Artificial intelligence will allow robots to perform mid-level jobs; experts acknowledge that societies are not educated to face the challenges of the next decade.
Bank employees, public transport workers, secretaries, office workers, editors, fast food chains , and cleaning and healthcare staff could all be replaced by robots over the next decade.
“ Artificial intelligence (AI) will replace routine jobs , even those requiring complex tasks in legal, clerical, and service areas. I’m not sure all jobs will disappear at the same time, but it’s possible that low-level jobs will become scarcer and lower-paid. The middle class will move to the bottom,” said Justin Reich, a member of Harvard’s Center for Internet and Society.
Reich is one of 1,899 experts in technology, robotics, artificial intelligence and electronics that Pew Research surveyed to find out the economic and social impact that intelligent robots will have around the world by 2025.
The results show a clear division between those who believe that intelligent robots will bring a new era of greater productivity and human quality (52%) and those who believe that machines will eliminate a large part of mid-level jobs (49%).
Vint Cerf, considered one of the fathers of the Internet, commented that despite its widespread use, the machines, devices and robots of the future will need a human being to design them and, in part, build them.
“Historically, technology has created more jobs than it has destroyed. There is no reason to think that this will be any different,” Cerf said.
However, some experts said the accelerated use of AI in computers and robots could even push the middle class much further down the socioeconomic pyramid as machines take on roles in service areas.
“Autonomous systems will replace humans in many service areas that have routine functions. People in customs control, cleaning staff, car, train or bus drivers, and office workers – those jobs that some people call ‘invisible people’ – will be performed by robots by 2025,” said Global Information Highway director Olivier Crepin-Leblond.
The Pew report notes that most experts surveyed acknowledged that the current education system is lagging behind in an increasingly accelerated technological scenario.
“The jobs that robots leave for humans will require a great deal of understanding and knowledge. Simply put, only the most highly educated will be able to compete with the machines. The problem is that educational systems in much of the world still seat students in rows and columns, and teach them to be quiet and memorize what they are told, thus preparing them for a 20th-century life that no longer exists,” said sociologist and Web consultant Howard Rheingold.
Between Siris and drones
Experts agreed that the main areas that will be impacted by the mass adoption of intelligent machines will be security, health and services.
“We will see the first versions of machines like Robocop in the form of surveillance drones, which monitor the streets of a city through images, sounds and videos. Some of them will even be able to analyze and detect chemical components in search of explosives or with infrared vision systems or thermal technology,” explained Marc Rotenberg, president of the Electronic Privacy Information Center (EPIC).

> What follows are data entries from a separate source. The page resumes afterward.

(* ===== verification/EnclaveSamples.v ===== *)
(** * A sample enclave

    A library with one key and constant hashes, and an environment whose worker
    and device always answer: the concrete values the enclave's theorems are
    instantiated at, and what the server does with them. *)
From stdpp Require Import gmap strings.
From S2P Require Import Prelude Numbers Strings Values Text Encoding Envelope Digest Externals Config Effects Persistence World Doubles Signers Samples FeedPlan EnclaveCore EnclaveFulfill EnclaveFeed EnclaveServer.
From Stdlib Require Import QArith.
#[local] Open Scope list_scope.
#[local] Open Scope Z_scope.

(** A hash of 32 bytes. *)
Definition constant_hash (_ : bytes) : bytes := repeat 7 32.

Definition enclave_externals : externals := {|
  x_sha256 := constant_hash;
  x_cert := unit;
  x_cert_of_der _ := None;
  x_cert_of_pem _ := None;
  x_issued_by _ _ := false;
  x_es384_verify _ _ _ := false;
  x_buffer_from _ := inl "TypeError";
  x_json_parse _ := None;
  x_sha256Hex _ := "07";
  x_keccak256 := constant_hash;
  x_abi_encode _ := inr [];
  x_getAddress a := inr a;
  x_local_sign _ := None;
  x_neon_verify _ _ _ := true;
|}.

Definition pinned_roles : val :=
  let role := VObj [("script_hash", VStr "0x1111111111111111111111111111111111111111")] in
  VObj [("neo_n3", VObj [("testnet", VObj [("roles", VObj [("updater", role); ("oracle_verifier", role)])])])].

(** The account of a WIF and of its private key. *)
Definition wallet_account (secret : string) : option neo_account :=
  if (secret =? "k1")%string then sample_account "good"
  else if (secret =? "k2")%string then sample_account "other"
  else sample_account secret.

Definition sample_enclave : enclave_lib := {|
  el_account := wallet_account;
  el_address_hash _ := None;
  el_wallet_sign data key := key +:+ ":" +:+ data;
  el_registry := pinned_roles;
  el_json_parse text :=
    if (text =? "answer")%string then Some (VObj [("result", VNum 42)])
    else if (text =? "price")%string then Some (VObj [("price", VStr "10.5")]) else None;
  el_X := enclave_externals;
  el_evm_wallet key := inr (EvmWallet "0xaa" key);
  el_evm_sign key digest := key +:+ ":" +:+ hex_encode digest;
|}.

Definition sample_feed_lib : feed_lib := {|
  fl_createScript _ _ _ := inr "00";
  fl_bigInteger _ := inr 0;
  fl_message _ _ := "aa";
  fl_scriptHashOfKey k := k;
  fl_encodeUpdate _ _ _ _ := inr "0x";
  fl_signTransaction _ _ := inr "0x02";
|}.

Definition sample_limits : plan_limits := PlanLimits (of_Z 10) (of_Z 3600) (of_Z 2000).

Definition enclave_reply {X} (c : ecall X) : string + X :=
  match c in ecall X return string + X with
  | WorkerHandle _ _ _ => inr (true, 200, "answer")
  | NsmAttest _ => inr (VObj [("ok", VBool true); ("attestation_b64", VStr "AAAA")])
  | KmsDecrypt _ _ => inr (VObj [("ok", VBool true); ("plaintext_b64", VStr "b3RoZXI=")])
  | FetchPrices _ => inr (200, "price")
  | RandomUint32 => inr 5
  end.

Definition enclave_env : env enclave_state ecall := Env (fun _ => 1000) (fun _ => 0%Q) (fun X _ c => enclave_reply c).

(** The path, and the query of the attestation route. *)
Definition sample_url (rawUrl base : string) : option (string * list (string * val)) :=
  if (rawUrl =? "//")%string then None
  else if startsWith rawUrl "/attestation?" then
    Some ("/attestation", [("fulfillment_digest_hex", VStr (drop_str 13 rawUrl))])
  else Some (rawUrl, []).

Definition started (vars : list (string * string)) : enclave_state := EnclaveState (list_to_map vars) [] VNull.

Definition respond (method rawUrl : string) (headers body : val) (s : enclave_state) :=
  run enclave_env (dispatch sample_enclave sample_feed_lib (DFin ONE) sample_limits sample_url method rawUrl headers body) s [].

Definition status_of {A} (r : (string + response) * A * A) : option Z :=
  match r with (inr reply, _, _) => Some (rp_status reply) | _ => None end.

Definition bearer (token : string) : val := VObj [("authorization", VStr ("Bearer " +:+ token))].

(** A URL that does not parse is not answered: the exception leaves the handler. *)
Example bad_url_throws : (respond "GET" "//" (VObj []) (VStr "") (started [])).1.1 = inl "Invalid URL".
Proof. vm_compute. reflexivity. Qed.

(** The variables of a provisioning request, and the states it leads to. *)
Definition provisioning (vars : list (string * string)) : val :=
  VObj [("env", VObj ((fun kv => (kv.1, VStr kv.2)) <$> vars))].

Definition provision_after (vars : list (string * string)) (s : enclave_state) : enclave_state * option Z :=
  let '(o, s', _) := run enclave_env (handleProvision sample_enclave (provisioning vars)) s [] in
  (s', match o with inr (inl (HttpError status _)) => Some status | inr (inr _) => Some 200 | _ => None end).

(** The override of the gate is itself a variable that a request may set: a key
    that is refused is accepted by the request after it. *)
Example gate_opened_by_request :
  let key := ("MORPHEUS_ORACLE_VERIFIER_WIF", "good") in
  let '(s1, refused) := provision_after [key] (started []) in
  let '(s2, opened) := provision_after [("MORPHEUS_ALLOW_PLAINTEXT_KEY_PROVISION", "1")] s1 in
  let '(s3, accepted) := provision_after [key] s2 in
  (refused, opened, accepted, es_env s3 !! "MORPHEUS_ORACLE_VERIFIER_WIF") = (Some 403, Some 200, Some 200, Some "good").
Proof. vm_compute. reflexivity. Qed.

(** The verifier's fallback variables are not on the list: the signing key comes
    in the clear while the gate is closed. *)
Example fallback_key_provisioned :
  let '(s, accepted) := provision_after [("MORPHEUS_RELAYER_NEO_N3_WIF", "good")] (started []) in
  let '(o, _, _) := run enclave_env (resolvePinnedSigner sample_enclave "oracle_verifier") s [] in
  (accepted, plaintextKeyProvisionAllowed (es_env s), na_wif <$> match o with inr (inr a) => a | _ => None end)
  = (Some 200, false, Some "good").
Proof. vm_compute. reflexivity. Qed.
Definition buildAutomationJobFromPayload (net uuid : string) (now : Z) (e : event) (payload : val) : string + jfields :=
  if negb (is_plain payload) then inl "automation registration payload must be a JSON object"
  else if negb (is_plain (get payload "trigger")) then inl "trigger is required"
  else
    executionRequestType <-r resolveExecutionRequestType payload ;;
    executionPayload <-r resolveExecutionPayload payload ;;
    t <-r buildInitialTrigger now (get payload "trigger") ;;
    maxExecutions <-r (if absent (get payload "max_executions") then inr VNull
                       else n <-r parsePositiveInteger (get payload "max_executions") "max_executions" ;; inr (dbl_val n)) ;;
    projectSlug <-r (if truthy (get payload "project_slug") then inr (get payload "project_slug")
                     else getp executionPayload "project_slug") ;;
    inr [("automation_id", VStr (join ":" ["automation"; chain_name (ev_chain e); uuid]));
         ("registration_request_id", VStr (ev_requestId e));
         ("network", VStr net); ("project_slug", VStr (trimString (v_or projectSlug (VStr ""))));
         ("chain", VStr (chain_name (ev_chain e))); ("requester", VStr (trim (ev_requester e)));
         ("callback_contract", VStr (trim (ev_callbackContract e)));
         ("callback_method", VStr (trim (ev_callbackMethod e)));
         ("execution_request_type", VStr executionRequestType); ("execution_payload", executionPayload);
         ("trigger_type", VStr (tg_triggerType t)); ("trigger_config", tg_triggerConfig t); ("trigger_state", VObj []);
         ("status", VStr "active"); ("next_run_at", tg_nextRunAt t); ("last_run_at", VNull);
         ("execution_count", VNum 0); ("max_executions", maxExecutions); ("last_queued_request_id", VNull);
         ("last_error", VNull); ("created_at", VStr (to_iso now)); ("updated_at", VStr (to_iso now))].

Definition buildRegistrationResult (job : jfields) : val :=
  let f k := (k, assoc_get k job) in
  VObj [("mode", VStr "automation"); ("action", VStr "register"); f "automation_id"; f "chain"; f "requester";
        f "callback_contract"; f "execution_request_type"; f "trigger_type"; f "next_run_at"; f "status"].

(** ** Cancellation *)

Definition isReclaimableInflightStatus (job : val) : bool :=
  let status := trimString (v_or (get job "status") (VStr "")) in
  (status =? "processing")%string ||
  ((status =? "paused")%string
   && (trimString (v_or (get job "last_error") (VStr "")) =? AUTOMATION_PROCESSING_CLAIM_MARKER)%string).

Definition resolveInFlightExecutionForCancel (job : val) : option string :=
  if negb (truthy job) then None
  else if negb (isReclaimableInflightStatus job) then None
  else string_field (v_or (get job "last_queued_request_id") (VStr "")).

Definition buildCancellationResult (job : val) (automationId : string) : val :=
  let inFlightRequestId := resolveInFlightExecutionForCancel job in
  VObj ([("mode", VStr "automation"); ("action", VStr "cancel"); ("automation_id", VStr automationId);
         ("chain", v_or (get job "chain") VNull);
         ("status", VStr (match inFlightRequestId with Some _ => "cancelling" | None => "cancelled" end));
         ("future_executions_cancelled", VBool true)]
        ++ match inFlightRequestId with
           | Some id =>
               [("in_flight_execution", VObj [("request_id", VStr id); ("will_be_charged", VBool true)]);
                ("message", VStr "one already-queued execution will still run and be charged; all future executions are cancelled")]
           | None => []
           end).

Definition cancellationPatch (job : val) : jfields :=
  [("status", VStr "cancelled"); ("next_run_at", VNull)]
  ++ match resolveInFlightExecutionForCancel job with Some _ => [] | None => [("last_error", VNull)] end.

(** ** Evaluation of a job *)

Record evaluation := Evaluation {
  evl_due : bool;
  evl_patch : option jfields;
  evl_triggerReason : val;
  evl_observedValue : val;
}.

Definition not_due (patch : option jfields) : evaluation := Evaluation false patch VUndef VUndef.

Definition comparator_due (comparator : string) (threshold current : Z) (previous : option Z) : bool :=
  if (comparator =? "gte")%string then threshold <=? current
  else if (comparator =? "lte")%string then current <=? threshold
  else if (comparator =? "cross_above")%string then
    match previous with Some p => (p <? threshold) && (threshold <=? current) | None => false end
  else if (comparator =? "cross_below")%string then
    match previous with Some p => (threshold <? p) && (current <=? threshold) | None => false end
  else false.

Definition evaluatePriceThreshold (job record : val) (nowMs defaultCooldownMs : Z) : string + evaluation :=
  let triggerConfig := plain_or_empty (get job "trigger_config") in
  let triggerState := plain_or_empty (get job "trigger_state") in
  threshold <-r BigInt (v_or (get triggerConfig "threshold") (VStr "0")) ;;
  current <-r BigInt (v_or (get record "price") (VStr "0")) ;;
  previous <-r (if absent (get triggerState "last_observed_value") then inr None
                else p <-r BigInt (get triggerState "last_observed_value") ;; inr (Some p)) ;;
  let comparator := normalized_type (v_or (get triggerConfig "comparator") (VStr "")) in
  let cooldownMs := val_double (v_coalesce (get triggerConfig "cooldown_ms") (VNum defaultCooldownMs)) in
  let due := comparator_due comparator threshold current previous in
  nextRunAt <-r (if due && dlt (DFin 0) cooldownMs
                 then t <-r toISOString (dadd (of_Z nowMs) cooldownMs) ;; inr (VStr t)
                 else inr (get job "next_run_at")) ;;
  inr (Evaluation due
    (Some [("trigger_state", VObj (spread (obj_fields triggerState)
              [("last_observed_value", VStr (num_to_string current)); ("last_observed_at", VStr (to_iso nowMs));
               ("last_round_id", VStr (js_String (v_or (get record "roundId") (VStr "0"))))]));
           ("next_run_at", nextRunAt)])
    (VStr (comparator +:+ ":" +:+ js_String (get triggerConfig "pair"))) (VStr (num_to_string current))).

Rather than humanoid machines that replace humans in their workday, experts agreed that intelligent robots in 2025 will be devices that perform specific operational or assistance tasks.

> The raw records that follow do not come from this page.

(* ===== verification/AutomationSpec.v ===== *)
(** * What the automation engine guarantees

    A tick ends with a report unless the store's rows are malformed; nothing is
    broadcast that was not durably claimed and pinned; a claimed execution resumes
    under the same request id; no job runs more often than it may. *)
From S2P Require Import Prelude Numbers Strings Values State Effects Persistence Doubles Upkeep Prepare AutomationStore Automation.
From Stdlib Require Import QArith.
#[local] Open Scope list_scope.
#[local] Open Scope Z_scope.

Abbreviation aobs := (obs auto_state acall).

(** ** The tick always reports *)

Section tick.
Context (json_parse : string -> option val) (date_parse : string -> option Z) (to_iso : Z -> string)
  (pe : penv) (cfg : automation_config).

Definition accounted (n : Z) (r : tick_report) : Prop :=
  0 <= tr_queued r /\ tr_queued r <= Z.max 0 (ac_maxQueuedPerTick cfg) /\ 0 <= tr_skipped r /\ 0 <= tr_failed r /\
  tr_queued r + tr_skipped r + tr_failed r <= n.

(** A row the code can read the properties of. *)
Definition readable_row (job : val) : bool := match job with VUndef | VNull => false | _ => true end.

Lemma getp_readable job k : readable_row job = true -> getp job k = inr (get job k).
Proof. by destruct job. Qed.

Lemma record_failure_returns job m b :
  hoare (fun _ _ => True) (record_failure to_iso pe job m b) (fun o _ _ => o = inr tt \/ readable_row job = false).
Proof.
  unfold record_failure. destruct (readable_row job) eqn:Hj.
  2:{ intros en s tr _. destruct (run _ _ _ _) as [[o s'] tr']. by right. }
  rewrite getp_readable by done. cbn [lift_r bind].
  eapply hoare_conseq with (pre := fun _ _ => True) (post := fun o _ _ => exists u, o = inr u /\ True); [|done|].
  2:{ intros o s tr ([] & -> & _). by left. }
  eapply returns_bind with (mid := fun _ => True); [by apply returns_attempt|intros _ _].
  eapply returns_bind with (mid := fun _ => True); [by apply returns_attempt|intros _ _]. by apply returns_ret.
Qed.

Lemma process_job_returns due stale nowMs job :
  returns (process_job json_parse date_parse to_iso pe cfg due stale nowMs job) (fun _ => True).
Proof.
  unfold process_job. eapply returns_bind with (mid := fun _ => True); [by apply returns_attempt|].
  intros [m|[[[ev d] ejob]|]] _; [by apply returns_ret| |by apply returns_ret].
  eapply returns_bind with (mid := fun _ => True); [by apply returns_attempt|]. intros [m|o] _; by apply returns_ret.
Qed.

Lemma process_jobs_returns due stale nowMs jobs n r :
  accounted n r ->
  hoare (fun _ _ => True) (process_jobs json_parse date_parse to_iso pe cfg due stale nowMs jobs r) (fun o _ _ =>
    match o with
    | inr r' => accounted (n + Z.of_nat (length jobs)) r' /\ tr_inspected r' = tr_inspected r
    | inl _ => forallb readable_row jobs = false
    end).
Proof.
  revert n r. induction jobs as [|job jobs IH]; intros n r Hr; cbn [process_jobs].
  { apply hoare_ret. by rewrite Z.add_0_r. }
  destruct (Z.leb_spec (ac_maxQueuedPerTick cfg) (tr_queued r)) as [Hle|Hlt].
  { apply hoare_ret. split; [|done]. unfold accounted in *. simpl length. lia. }
  eapply hoare_bind with (mid := fun _ _ _ => True).
  { eapply hoare_conseq; [apply process_job_returns|done|]. by intros o s tr (a & -> & _). }
  intros outcome. eapply hoare_bind with (mid := fun r' _ _ => accounted (n + 1) r' /\ tr_inspected r' = tr_inspected r).
  - unfold accounted in *. destruct outcome as [[m b]|[]].
    + eapply hoare_bind with (mid := fun _ _ _ => True).
      * eapply hoare_conseq; [apply record_failure_returns|done|].
        intros [e|u] s tr [Ho|Ho]; try done. cbn [forallb]. by rewrite Ho.
      * intros _. apply hoare_ret. simpl. lia.
    + apply hoare_ret. simpl. lia.
    + apply hoare_ret. simpl. lia.
  - intros r' en s tr [Hr' Hi]. specialize (IH (n + 1) r' Hr' en s tr Logic.I). revert IH.
    destruct (run en _ s tr) as [[[e|r''] s'] tr']; cbn [forallb]; [intros ->; apply andb_false_r|].
    rewrite Hi. simpl length. by replace (n + Z.of_nat (S (length jobs))) with (n + 1 + Z.of_nat (length jobs)) by lia.
Qed.

(** A reply that the code takes for rows and is not a list of them: a JSON value
    that cannot be iterated, or an array with a [null]. *)
Definition malformed_rows (rows : val) : bool :=
  match iterate rows with
  | inr jobs => negb (forallb readable_row jobs)
  | inl _ => true
  end.

(** The parsed reply of the fetch of the due jobs in the trace. *)
Definition malformed_reply (tr : list aobs) : Prop :=
  exists r rep rows, OCall (Rest r) (inr rep) ∈ tr /\
    rq_table r = "morpheus_automation_jobs" /\ rq_method r = "GET" /\
    json_parse (rs_text rep) = Some rows /\ malformed_rows rows = true.

Lemma malformed_mono (P : Prop) t tr : (P -> malformed_reply tr) -> P -> malformed_reply (t ++ tr).
Proof.
  intros H HP. destruct (H HP) as (r & rep & rows & Hin & Hr). exists r, rep, rows.
  split; [|done]. apply elem_of_app. by right.
Qed.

Their main objectives will be to monitor the patient's health and alert medical staff of changes or complications, or to help elderly or disabled people get dressed, get out of bed or feed themselves, explains one of the principal researchers at MIT's Computer Science and Artificial Intelligence Laboratory, David Clark.

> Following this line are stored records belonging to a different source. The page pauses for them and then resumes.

Lemma sends_own_key r fuel : signing_ok L -> sends (delivery_policy r) (fun _ => True) (submit_with_own_key config process_env L fuel r).
Proof.
  intros Hsign. unfold submit_with_own_key.
  apply (sends_learn _ _ (fun signer _ => forall account, signer_account L signer = inr account -> own_account account)); [done| |].
  { apply learn_value; [apply sends_own_payload|apply own_payload]. }
  intros signer. eapply sends_knowing; [intros tr [_ H]; exact H|]. intros Hown. apply (sends_weaken _ (fun _ => True)); [done|].
  apply sends_try. intros account Ha. unfold best_effort_top_up. apply sends_bind; [done| |intros _].
  { apply sends_bind; [done| |intros; apply sends_ret]. apply sends_attempt, sends_top_up; [done..|]. intros tr params _ Ht. left. eauto. }
  apply sends_bind; [done|apply sends_local|intros rpcUrl]. apply sends_await; [done|done| |intros raw; apply sends_ret].
  split_and!; [by apply Hown|done..].
Qed.

Lemma sends_confirm P K `{!Lasting K} fuel requestId txHash deadline e : sends P K (poll_confirm config fuel requestId txHash deadline e).
Proof.
  revert e. induction fuel as [|fuel IH]; intros e; cbn [poll_confirm]; [apply sends_throw|].
  apply sends_bind; [done|by apply sends_attempt, sends_rpc_only|intros log].
  assert (forall e', sends P K (wait_or_time_out config requestId txHash deadline e' (poll_confirm config fuel requestId txHash deadline e'))) as Hwait.
  { intros e'. apply sends_bind; [done|apply sends_local|intros now]. case_match; [case_match; [apply sends_throw|apply sends_ret]|].
    apply sends_bind; [done|apply sends_sleep|intros _; apply IH]. }
  destruct log as [e'|appLog]; [destruct (is_fault_text e'); [apply sends_throw|apply Hwait]|].
  destruct (confirm_once requestId txHash appLog) as [v|]; [apply sends_throw_err|apply Hwait].
Qed.

(** C12.  Only the fulfillment asked for is submitted.  Whatever the nodes, neon-js
    and the enclave answer, a delivery submits no call of a contract but
    [fulfillRequest] of the configured oracle with exactly the given request,
    outcome and verification signature: through neon-js with the updater's own
    key, or, when derived keys are in use, in a transaction the enclave signed
    for the account that sends it.  Beyond that it sends at most fee top-ups. *)
Theorem delivery_submits_request : forall fuel requestId success result error signature bytes64 en s,
  signing_ok L ->
  let r := FulfillRequest requestId success (result_hex result bytes64) error signature in
  trace_ok (broadcast_ok (delivery_policy r))
    (run en (fulfillNeoN3Request config process_env L fuel requestId success result error signature bytes64) s []).2.
Proof.
  intros fuel requestId success result error signature bytes64 en s Hsign r.
  assert (sends (delivery_policy r) (fun _ => True)
    (fulfillNeoN3Request config process_env L fuel requestId success result error signature bytes64)) as H.
  { unfold fulfillNeoN3Request. fold r. apply sends_bind; [done| |intros txHash].
    - unfold or_derived. apply sends_bind; [done|by apply sends_attempt, sends_own_key|]. intros [e|x]; [|apply sends_ret].
      destruct (shouldUseDerivedKeys config process_env) eqn:Hd; [|apply sends_throw].
      apply sends_with_runtime_updater; [done|apply delivery_nitro| |]; [intros; left; eauto|by intros; right].
    - apply sends_bind; [done| |intros outcome].
      + unfold confirmNeoN3FulfillExecution. apply sends_bind; [done|apply sends_local|intros now]. by apply sends_confirm.
      + apply sends_bind; [done| |intros; apply sends_ret]. unfold buildNeoN3RelayRequestId. apply sends_await; [done..|].
        intros uuid. apply sends_ret. }
  specialize (H en s []). destruct (run en _ s []) as [[o s'] tr']. by apply H.
Qed.

(** ** Confirmation *)

(** The chain executed the transaction: a node answered an application log whose
    execution halted. *)
Definition halted (txHash : string) (tr : list cobs) : Prop :=
  exists appLog, answered tr "getapplicationlog" [VStr txHash] appLog /\ (vm_state_of appLog).2 = "HALT".

Definition confirmed (txHash : string) (c : confirmation) (tr : list cobs) : Prop :=
  (cf_vm_state c = "HALT" /\ halted txHash tr) \/
  (cf_vm_state c = "UNKNOWN" /\ shouldThrowOnNeoN3FulfillConfirmTimeout config = false).

#[export] Instance lasting_confirmed txHash c : Lasting (confirmed txHash c).
Proof.
  intros t tr [[H (log & Hl & Hv)]|H]; [left|by right]. split; [done|]. exists log. split; [by apply answered_mono|done].
Qed.

Lemma assert_halt requestId txHash appLog c :
  confirm_once requestId txHash appLog = Some (inr c) -> cf_vm_state c = "HALT" /\ (vm_state_of appLog).2 = "HALT".
Proof.
  unfold confirm_once, vm_state_of. cbn [fst snd]. set (execution := at0 _). unfold assertNeoN3HaltExecution, v_or.
  destruct (truthy (get execution "vmstate")); [|done].
  destruct (String.eqb_spec (toUpperCase (trimString (get execution "vmstate"))) "") as [|Hne]; [done|]. rewrite or_str_nonempty by done.
  destruct (String.eqb_spec (toUpperCase (trimString (get execution "vmstate"))) "HALT") as [->|]; [|done]. by intros [= <-].
Qed.
(** The union of the current and the next set, current first. *)
Definition Peers (c : t) : list Peer.t :=
  config.Peers (Current c) ++
  List.filter (λ p, negb (config.Contains (Current c) (Peer.Id p)))
         (config.Peers (NextConfig c)).

(** The peer with the given id, or [nilPeer]. *)
Definition Peer (c : t) (id : string) : Peer.t :=
  match List.find (λ p, String.eqb (Peer.Id p) id) (Peers c) with
  | Some p => p
  | None => nilPeer
  end.
End configuration.

Definition newConfig (c : Config.t) : config.t := config.mk (Config.Peers c).

Definition newConfiguration (c : Configuration.t) (logIndex : N) : configuration.t :=
  configuration.mk (newConfig (Configuration.Current c))
                   (newConfig <$> Configuration.Next c) logIndex.


(** Go's [(value, error)] results. *)
Inductive result (A : Type) :=
  | Ok (a : A)
  | Err (e : error).
Arguments Ok {A} a.
Arguments Err {A} e.

(** ** Server state *)

(** Modelled from the spec: the role type is declared outside the given
    sources.  Roles are ordered with [Follower] lowest ("ordered so that
    stepdown is always to a lower role"). *)
Inductive ServerRole := Follower | Candidate | Leader.

Definition ServerRole_rank (r : ServerRole) : N :=
  match r with Follower => 0 | Candidate => 1 | Leader => 2 end.

Definition ServerRole_eqb (a b : ServerRole) : bool :=
  ServerRole_rank a =? ServerRole_rank b.

Module voteSummary.
Record t := mk { term : N; candidate : string }.
End voteSummary.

But the role of machines in health could go far beyond personal assistance.
“We will see robots or advanced AI in medical research and clinical analysis. But in developing countries or areas of poverty, robots could serve as a kind of ‘Doctors in a Box,’ dedicated to performing blood tests, blood pressure tests or simple diagnoses in rural areas,” said University of Southern California researcher Daren C. Brabham.
Twendy-one, a Japanese robot for assisting disabled or elderly people (Photo: Courtesy of Twendy-one)
Although not very visible, some of the changes have already begun. Virtual assistants such as Siri, Cortana or Google Now, which respond based on the social context and language of their owners, are the first steps towards a new era of human-machine interaction.
Google's chief economics officer, Hal Varian, said that much of the interaction of the future will be through voice with intelligent systems that are able to understand, know who we are and even infer and execute our needs.
“Digital assistants in 2025 could be the new secretaries of the future, capable of taking or denying calls, managing our schedules, taking care of administration and when the car needs service, doing the shopping when needed, paying taxes and even managing our personal finances,” added one of the people interviewed by Pew.
The transformation, according to the report, will not be spontaneous, but will respond to the reflection of technological evolution. In other words, big changes begin with small details, those that are difficult to perceive with the naked eye, said programmer and winner of the Electronic Frontier Foundation award, Seth Finkelstein.
“A photo of a street in 2013 is not that different from one taken 50 years ago. The buildings, cars and people are relatively similar. In both photos there are people walking down the street with little rectangles in their hands, but when you look closely you see the difference between those carrying a transistor radio and those carrying a smartphone. That’s where you notice the magnitude of the change,” he said.